**What the task requires**: Start at the line with "Lemma lookup_ends name" in the records below, stop at the line with "unfold parse_lookup. destruct", and return every line in that span exactly, the two end lines included.

**Data section**:
Definition parse_operand (ts : list Tok) : Parsed :=
  then_parse
    match ts with
    | LParen :: ts' =>
        then_parse (parse_group ts') (fun inner ts'' =>
          match ts'' with RParen :: rest => Some (Ok (inner, rest)) | _ => Some (Err ExpectedRParen) end)
    | Str s :: ts' => Some (Ok (json_string s, ts'))
    | Num n :: ts' => Some (Ok (value_of_f64 n, ts'))
    | TBool b :: ts' => Some (Ok (json_bool b, ts'))
    | TNull :: ts' => Some (Ok (json_null, ts'))
    | Ident name :: ts' => Some (parse_lookup name ts')
    | ts' => Some (Err (UnexpectedToken (head ts')))
    end
    (fun base rest => Some (parse_field_accessors base rest)).

Definition parse_comparison (ts : list Tok) : Parsed :=
  then_parse (parse_operand ts) (fun left ts =>
    match ts with
    | Op op :: ts' => then_parse (parse_operand ts') (fun right rest =>
        Some (b <-? compare left op right; Ok (json_bool b, rest)))
    | In :: ts' => then_parse (parse_operand ts') (fun right rest =>
        Some (Ok (json_bool (json_contains right left), rest)))
    | Not :: In :: ts' => then_parse (parse_operand ts') (fun right rest =>
        Some (Ok (json_bool (negb (json_contains right left)), rest)))
    | Not :: _ => Some (Err ExpectedInAfterNot)
    | _ => Some (Ok (left, ts))
    end).

Fixpoint parse_not (ts : list Tok) : Parsed :=
  match ts with
  | Not :: ts' => then_parse (parse_not ts') (fun operand rest => Some (Ok (json_bool (negb (truthy operand)), rest)))
  | _ => parse_comparison ts
  end.

(** The [while] after the first operand; every turn consumes an [and]. *)
Fixpoint and_loop (fuel : nat) (left : V) (ts : list Tok) : Parsed :=
  match ts with
  | And :: ts' =>
      match fuel with
      | O => None
      | S n => then_parse (parse_not ts') (fun right rest => and_loop n (json_bool (truthy left && truthy right)) rest)
      end
  | _ => Some (Ok (left, ts))
  end.

Definition parse_and (ts : list Tok) : Parsed :=
  then_parse (parse_not ts) (fun left rest => and_loop (List.length rest) left rest).

Fixpoint or_loop (fuel : nat) (left : V) (ts : list Tok) : Parsed :=
  match ts with
  | Or :: ts' =>
      match fuel with
      | O => None
      | S n => then_parse (parse_and ts') (fun right rest => or_loop n (json_bool (truthy left || truthy right)) rest)
      end
  | _ => Some (Ok (left, ts))
  end.

End Level.

(** [fuel] bounds the nesting depth of the groups. *)
Fixpoint parse_or (fuel : nat) (ts : list Tok) : Parsed :=
  match fuel with
  | O => None
  | S n => then_parse (parse_and (parse_or n) ts) (fun left rest => or_loop (parse_or n) (List.length rest) left rest)
  end.

End Parser.

Definition evaluate {V} `{CharClasses} `{JsonFloats V} (expression : str) (ctx : StepContext V)
  : option (Result bool ConditionError) :=
  match tokenize expression with
  | Err e => Some (Err e)
  | Ok tokens =>
      match parse_or ctx (S (List.length tokens)) tokens with
      | None => None
      | Some (Err e) => Some (Err e)
      | Some (Ok (value, [])) => Some (Ok (truthy value))
      | Some (Ok (_, _)) => Some (Err (TrailingTokens expression))
      end
  end.

(** * Theorems: termination *)

Section Total.
Context {V : Type} `{JsonFloats V} (ctx : StepContext V).

(** A parser that has come to an end on [ts], having consumed [k] tokens at
    least. *)
Definition ends (k : nat) (p : Parsed (V := V)) (ts : list Tok) : Prop :=
  match p with
  | None => False
  | Some (Err _) => True
  | Some (Ok (_, rest)) => (k + List.length rest <= List.length ts)%nat
  end.

Lemma ends_then k j p f ts :
  ends k p ts ->
  (forall v rest, (k + List.length rest <= List.length ts)%nat -> ends j (f v rest) rest) -> ends (k + j) (then_parse p f) ts.
Proof.
  destruct p as [[[v rest]|e]|]; simpl; [|done|done]. intros L F. specialize (F v rest L).
  destruct (f v rest) as [[[v' rest']|e]|]; simpl in *; [lia|done|done].
Qed.

Lemma ends_weaken k j p ts : (j <= k)%nat -> ends k p ts -> ends j p ts.
Proof. destruct p as [[[v rest]|e]|]; simpl; [lia|done|done]. Qed.

Lemma ends_shift k p t ts : ends k p ts -> ends (S k) p (t :: ts).
Proof. destruct p as [[[v rest]|e]|]; simpl; [lia|done|done]. Qed.

Lemma field_accessors_end v ts : ends 0 (Some (parse_field_accessors v ts)) ts.
Proof.
  cut (forall n v ts, (List.length ts <= n)%nat -> ends 0 (Some (parse_field_accessors v ts)) ts).
  { intros G. by apply (G (List.length ts)). }
  clear v ts. induction n as [|n IH]; intros v [|[] ts] L; simpl in *; try lia.
  destruct ts as [|[] ts]; simpl in *; try done. specialize (IH (field_of word v) ts ltac:(lia)).
  destruct (parse_field_accessors _ ts) as [[v' r]|e]; simpl in *; [lia|done].
Qed.

Lemma lookup_ends name ts : ends 0 (Some (parse_lookup ctx name ts)) ts.
Proof.
  assert (forall ts', ends 0 (Some (if str_eqb name (lit "input") then Ok (input ctx, ts') else Err (UnknownName name))) ts') as I
    by (intros ts'; case_match; simpl; [lia|done]).
  unfold parse_lookup. destruct ts as [|[] ts]; try exact (I _).
  destruct ts as [|[] [|[] ts]]; try done. repeat case_match; simpl; try done; lia.
Qed.

(** The levels, over a group parser that ends on the tokens at hand. *)
Section Level.
Context (parse_group : list Tok -> Parsed (V := V)) (n : nat).
Hypothesis group_ends : forall ts, (List.length ts < n)%nat -> ends 0 (parse_group ts) ts.

Lemma operand_ends ts : (List.length ts <= n)%nat -> ends 1 (parse_operand ctx parse_group ts) ts.
Proof.
  intros L. unfold parse_operand. apply (ends_then 1 0); [|intros; apply field_accessors_end].
  destruct ts as [|t ts]; [done|]. simpl in L.
  destruct t; try (simpl; lia); try done; [apply ends_shift, lookup_ends|].
  apply ends_shift, (ends_then 0 0); [apply group_ends; lia|].
  intros v [|[] rest] _; simpl; try lia; done.
Qed.

Lemma comparison_ends ts : (List.length ts <= n)%nat -> ends 1 (parse_comparison ctx parse_group ts) ts.
Proof.
  intros L. unfold parse_comparison. apply (ends_then 1 0); [by apply operand_ends|]. intros left rest Lr.
  assert (forall t (k : V -> list Tok -> Parsed) ts', (List.length ts' < List.length rest)%nat ->
    (forall v r, ends 0 (k v r) r) -> ends 1 (then_parse (parse_operand ctx parse_group ts') k) (t :: ts')) as Right.
  { intros t k ts' L' K. apply ends_shift, (ends_weaken 1); [lia|]. apply (ends_then 1 0); [apply operand_ends; lia|auto]. }
  destruct rest as [|t rest]; [simpl; lia|]. destruct t; try (simpl; lia).
  - apply (ends_weaken 1); [lia|]. apply Right; [simpl; lia|]. intros v r. simpl.
    destruct (compare _ _ _); simpl; [lia|done].
  - destruct rest as [|[] rest]; try done. apply (ends_weaken 2); [lia|]. apply ends_shift.
    apply Right; [simpl; lia|]. intros v r. simpl. lia.
  - apply (ends_weaken 1); [lia|]. apply Right; [simpl; lia|]. intros v r. simpl. lia.
Qed.

Lemma not_ends ts : (List.length ts <= n)%nat -> ends 1 (parse_not ctx parse_group ts) ts.
Proof.
  induction ts as [|t ts IH]; intros L; [by apply comparison_ends|].
  destruct t; try by apply comparison_ends. cbn [parse_not]. simpl in L.
  apply (ends_weaken 2); [lia|]. apply ends_shift, (ends_then 1 0); [apply IH; lia|]. intros v r _. simpl. lia.
Qed.

Lemma and_loop_ends fuel left ts :
  (List.length ts <= fuel)%nat -> (List.length ts <= n)%nat -> ends 0 (and_loop ctx parse_group fuel left ts) ts.
Proof.
  revert left ts. induction fuel as [|fuel IH]; intros left [|t ts] F L; simpl in F, L; try lia; [simpl; lia..|].
  destruct t; try (simpl; lia). cbn [and_loop].
  apply (ends_weaken 1); [lia|]. apply ends_shift, (ends_weaken (1 + 0)); [lia|].
  apply ends_then; [apply not_ends; lia|]. intros v r Lr. apply IH; lia.
Qed.

Lemma and_ends ts : (List.length ts <= n)%nat -> ends 1 (parse_and ctx parse_group ts) ts.
Proof.
  intros L. unfold parse_and. apply (ends_then 1 0); [by apply not_ends|].
  intros v r Lr. apply and_loop_ends; lia.
Qed.

Lemma or_loop_ends fuel left ts :
  (List.length ts <= fuel)%nat -> (List.length ts <= n)%nat -> ends 0 (or_loop ctx parse_group fuel left ts) ts.
Proof.
  revert left ts. induction fuel as [|fuel IH]; intros left [|t ts] F L; simpl in F, L; try lia; [simpl; lia..|].
  destruct t; try (simpl; lia). cbn [or_loop].
  apply (ends_weaken 1); [lia|]. apply ends_shift, (ends_weaken (1 + 0)); [lia|].
  apply ends_then; [apply and_ends; lia|]. intros v r Lr. apply IH; lia.
Qed.

End Level.

(** One unit of fuel per token is enough. *)
Lemma or_ends fuel ts : (List.length ts < fuel)%nat -> ends 1 (parse_or ctx fuel ts) ts.
Proof.
  revert ts. induction fuel as [|fuel IH]; intros ts L; [lia|]. cbn [parse_or].
  assert (forall ts', (List.length ts' < fuel)%nat -> ends 0 (parse_or ctx fuel ts') ts') as G.
  { intros ts' L'. apply (ends_weaken 1); [lia|]. by apply IH. }
  apply (ends_then 1 0); [apply (and_ends _ _ G); lia|]. intros v r Lr. apply (or_loop_ends _ _ G); lia.
Qed.

End Total.

Lemma evaluate_total {V} `{CharClasses} `{JsonFloats V} expression (ctx : StepContext V) :
  evaluate expression ctx <> None.
Proof.
  unfold evaluate. destruct (tokenize expression) as [tokens|e]; [|done].
  pose proof (or_ends ctx (S (List.length tokens)) tokens ltac:(lia)) as E.
  destruct (parse_or ctx _ tokens) as [[[v [|]]|]|]; done.
Qed.

(** * Expression trees *)

Inductive Space : Type := Results | Variables | Headers | Input.
Inductive Comparator : Type := CEq | CNe | CLt | CLe | CGt | CGe.

Inductive expr : Type :=
| EStr (s : str)
| ENum (numeral : str)
| EBool (b : bool)
| ENull
| EInput
| ELookup (space : Space) (key : str)
| EField (e : expr) (field : str)
| ECmp (c : Comparator) (a b : expr)
| EIn (a b : expr)
| ENotIn (a b : expr)
| ENot (a : expr)
| EAnd (a b : expr)
| EOr (a b : expr).

Definition space_name (s : Space) : str :=
  match s with Results => lit "results" | Variables => lit "variables" | Headers => lit "headers" | Input => lit "input" end.
Definition comparator_text (c : Comparator) : str :=
  match c with
  | CEq => lit "==" | CNe => lit "!=" | CLt => lit "<" | CLe => lit "<=" | CGt => lit ">" | CGe => lit ">="
  end.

**Response for this exercise**:
Lemma lookup_ends name ts : ends 0 (Some (parse_lookup ctx name ts)) ts.
Proof.
  assert (forall ts', ends 0 (Some (if str_eqb name (lit "input") then Ok (input ctx, ts') else Err (UnknownName name))) ts') as I
    by (intros ts'; case_match; simpl; [lia|done]).
  unfold parse_lookup. destruct ts as [|[] ts]; try exact (I _).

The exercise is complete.